§ WHAT THE TASK REQUIRES
In the data below, which lines contain "Hcbs"? List them by copying each one.

§ EXCERPTED RECORDS
----------

(** [createTask] raises in both versions for a [targetTime] that is not a
    [Date]; and in [Src], for a [Date] in the past and a callback that
    raises. *)
Lemma createTask_raises :
  ~ (forall (b : Build) (n : nat) (w : Full.World) (v f : Full.JsValue),
       Full.reachable b w ->
       exists i, (Full.createTask b (Full._executeTask b n) v f w).1 = Full.Returns i) /\
  ~ (forall (b : Build) (n : nat) (w : Full.World) (d : loc) (g : JsNumber) (cb : Callback),
       Full.reachable b w ->
       Full.dates w !! d = Some g ->
       exists i,
         (Full.createTask b (Full._executeTask b (S n)) (Full.DateRef d)
            (Full.Function cb []) w).1 = Full.Returns i).
Proof.
  split.
  - intros H.
    destruct (H Esm 1%nat (Full.initial 0 []) Full.Undefined (Full.Function cb_ok []))
      as [i Hi]; [apply full_reachable_initial|]. discriminate Hi.
  - intros H.
    destruct (H Src 0%nat (Full.initial 0 [Num (-1000)]) 0%nat (Num (-1000)) cb_bad)
      as [i Hi]; [apply full_reachable_initial | done |]. discriminate Hi.
Qed.

(** ** Listing, with [Date] objects *)





(** * Further properties, for every program *)

Lemma sim_task_r w rw l t' :
  sim w rw -> Full.heap rw !! l = Some (Full.TaskObj t') ->
  exists t, heap w !! l = Some (TaskObj t) /\
    Full.id t' = id t /\
    (exists body, Full.callback t' = Full.Function (callback t) body /\
                  forallb Full.is_setTime body = true) /\
    Full.timeoutId t' = timeoutId t.
Proof.
  intros Hs Hl.
  destruct (Forall2_lookup_r _ _ _ _ _ (sim_heap _ _ Hs) Hl) as (o & Hl' & Ho).
  destruct o as [t| |]; try done. by exists t.
Qed.

Lemma lower_kind ds op rw :
  Full.proper ds op = true ->
  length (Full.dates rw) = length ds ->
  (lower rw op = [] /\ exists d t, op = Full.SetTime d t) \/
  (exists pop, lower rw op = [pop] /\ same_kind pop op).
Proof.
  intros Hp Hlen. destruct op as [v f|i|i v| |d t|ms|h|i]; cbn [Full.proper] in Hp.
  - apply andb_prop in Hp as [Hv Hf].
    destruct (is_date_time ds v rw Hv Hlen) as (d & g & -> & Hg).
    destruct (is_plain_inv f Hf) as (cb & body & -> & _).
    right. cbn [lower]. rewrite Hg. eexists. split; [done|]. by exists body.
  - right. by eexists.
  - destruct (is_date_time ds v rw Hp Hlen) as (d & g & -> & Hg).
    right. cbn [lower]. rewrite Hg. by eexists.
  - right. by eexists.
  - left. split; [done|]. by exists d, t.
  - right. by eexists.
  - right. by eexists.
  - right. by eexists.
Qed.

Lemma lower_run_creates b n ops rw d cb :
  CreateTask d cb ∈ lower_run b n ops rw ->
  exists v body, Full.CreateTask v (Full.Function cb body) ∈ ops.
Proof.
  revert rw. induction ops as [|op ops IH]; intros rw; cbn [lower_run].
  - intros H. by apply elem_of_nil in H.
  - intros [H|H]%elem_of_app.
    + exists (match op with Full.CreateTask v _ => v | _ => Full.Undefined end),
             (match op with Full.CreateTask _ (Full.Function _ body) => body | _ => [] end).
      destruct op as [[| |d'|] [| | |cb' body]|i|i [| |d'|]| |d' t|ms|h|i];
        cbn [lower] in H; try (by apply elem_of_nil in H);
        try destruct (Full.dates rw !! d');
        try (by apply elem_of_nil in H);
        apply list_elem_of_singleton in H; try done.
      injection H as -> ->. left.
    + destruct (IH _ H) as (v & body & Hin). exists v, body. by right.
Qed.

(** ** Exceptions *)



(** ** A timer that fires *)



(** ** The tasks that are waiting *)

(** X11: take a program that gives [Date] objects as [targetTime]s and, as
    callbacks, functions that do not call the manager and do not raise, and
    in which [_executeTask] is run by timers only.  After a run of it, a
    task is in the map exactly when a timer is held for it: the map lists
    the tasks that are waiting, and nothing else. *)
Theorem tasks_are_the_waiting_ones
    (b : Build) (n : nat) (ds : list JsNumber) (ops : list Full.Op) (t0 : Z)
    (i : Z) (l : loc) :
  Forall (fun op => Full.proper ds op = true) ops ->
  Full.by_timers ops ->
  (forall v cb body,
     Full.CreateTask v (Full.Function cb body) ∈ ops -> cb_throws cb = false) ->
  JsMap.get i (tasks (Full.this (Full.run b (S n) ops (Full.initial t0 ds)).2)) = Some l <->
  exists tm t, tm ∈ Full.timers (Full.run b (S n) ops (Full.initial t0 ds)).2 /\
    t_task tm = l /\
    Full.heap (Full.run b (S n) ops (Full.initial t0 ds)).2 !! l = Some (Full.TaskObj t) /\
    Full.id t = i.
Proof.
  intros Hp Hops Hcbs.
  destruct (sim_run_initial b n ds ops t0 Hp) as [Hs _].
  pose proof (lower_run_by_timers b (S n) ops (Full.initial t0 ds) Hops) as Hpops.
  assert (Hplain : forall k d cb,
            lower_run b (S n) ops (Full.initial t0 ds) !! k = Some (CreateTask d cb) ->
            cb_throws cb = false).
  { intros k d cb Hk. apply list_elem_of_lookup_2 in Hk.
    destruct (lower_run_creates b (S n) ops _ d cb Hk) as (v & body & Hin).
    by apply (Hcbs v cb body). }
  set (pops := lower_run b (S n) ops (Full.initial t0 ds)) in *.
  set (W := (Full.run b (S n) ops (Full.initial t0 ds)).2) in *.
  pose proof (map_lists_waiting_tasks b pops t0 i l Hpops Hplain) as Hiff.
  set (w := (run b pops (initial t0)).2) in *.
  rewrite <- (sim_this _ _ Hs), <- (sim_timers _ _ Hs), Hiff. split.
  - intros (tm & t & Hin & Htm & Hl & Hid).
    destruct (sim_task w W l t Hs Hl) as (t' & Hl' & Hid' & _).
    exists tm, t'. by rewrite Hid'.
  - intros (tm & t' & Hin & Htm & Hl' & Hid').
    destruct (sim_task_r w W l t' Hs Hl') as (t & Hl & Hid & _).
    exists tm, t. by rewrite <- Hid.
Qed.

(** Task 1 was cancelled and task 2 waits: timer 2 is held for it. *)
Lemma tasks_are_the_waiting_ones_witness :
  exists tm t,
    tm ∈ Full.timers
           (Full.run Src 1
              [Full.CreateTask (Full.DateRef 0) (Full.Function cb_ok []);
               Full.CreateTask (Full.DateRef 1) (Full.Function cb_ok []);
               Full.CancelTask 1]
              (Full.initial 0 [Num 5; Num 9])).2 /\
    t_task tm = 1%nat /\
    Full.heap
      (Full.run Src 1
         [Full.CreateTask (Full.DateRef 0) (Full.Function cb_ok []);
          Full.CreateTask (Full.DateRef 1) (Full.Function cb_ok []);
          Full.CancelTask 1]
         (Full.initial 0 [Num 5; Num 9])).2 !! 1%nat = Some (Full.TaskObj t) /\
    Full.id t = 2.
Proof.
  assert (Hcbs : forall v cb body,
            Full.CreateTask v (Full.Function cb body)
            ∈ [Full.CreateTask (Full.DateRef 0) (Full.Function cb_ok []);
               Full.CreateTask (Full.DateRef 1) (Full.Function cb_ok []);
               Full.CancelTask 1] ->
            cb_throws cb = false).
  { intros v cb body Hin. rewrite !elem_of_cons in Hin.
    destruct Hin as [Hin|[Hin|[Hin|Hin]]];
      [by injection Hin as _ -> _ | by injection Hin as _ -> _ | discriminate Hin
      | by apply elem_of_nil in Hin]. }
  apply (proj1 (tasks_are_the_waiting_ones Src 0 [Num 5; Num 9]
                  [Full.CreateTask (Full.DateRef 0) (Full.Function cb_ok []);
                   Full.CreateTask (Full.DateRef 1) (Full.Function cb_ok []);
                   Full.CancelTask 1] 0 2 1%nat
                  ltac:(repeat constructor) ltac:(repeat constructor) Hcbs)).
  reflexivity.
Defined.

----------

§ WRITTEN RESPONSE
  intros Hp Hops Hcbs.
    by apply (Hcbs v cb body). }
  assert (Hcbs : forall v cb body,
                  ltac:(repeat constructor) ltac:(repeat constructor) Hcbs)).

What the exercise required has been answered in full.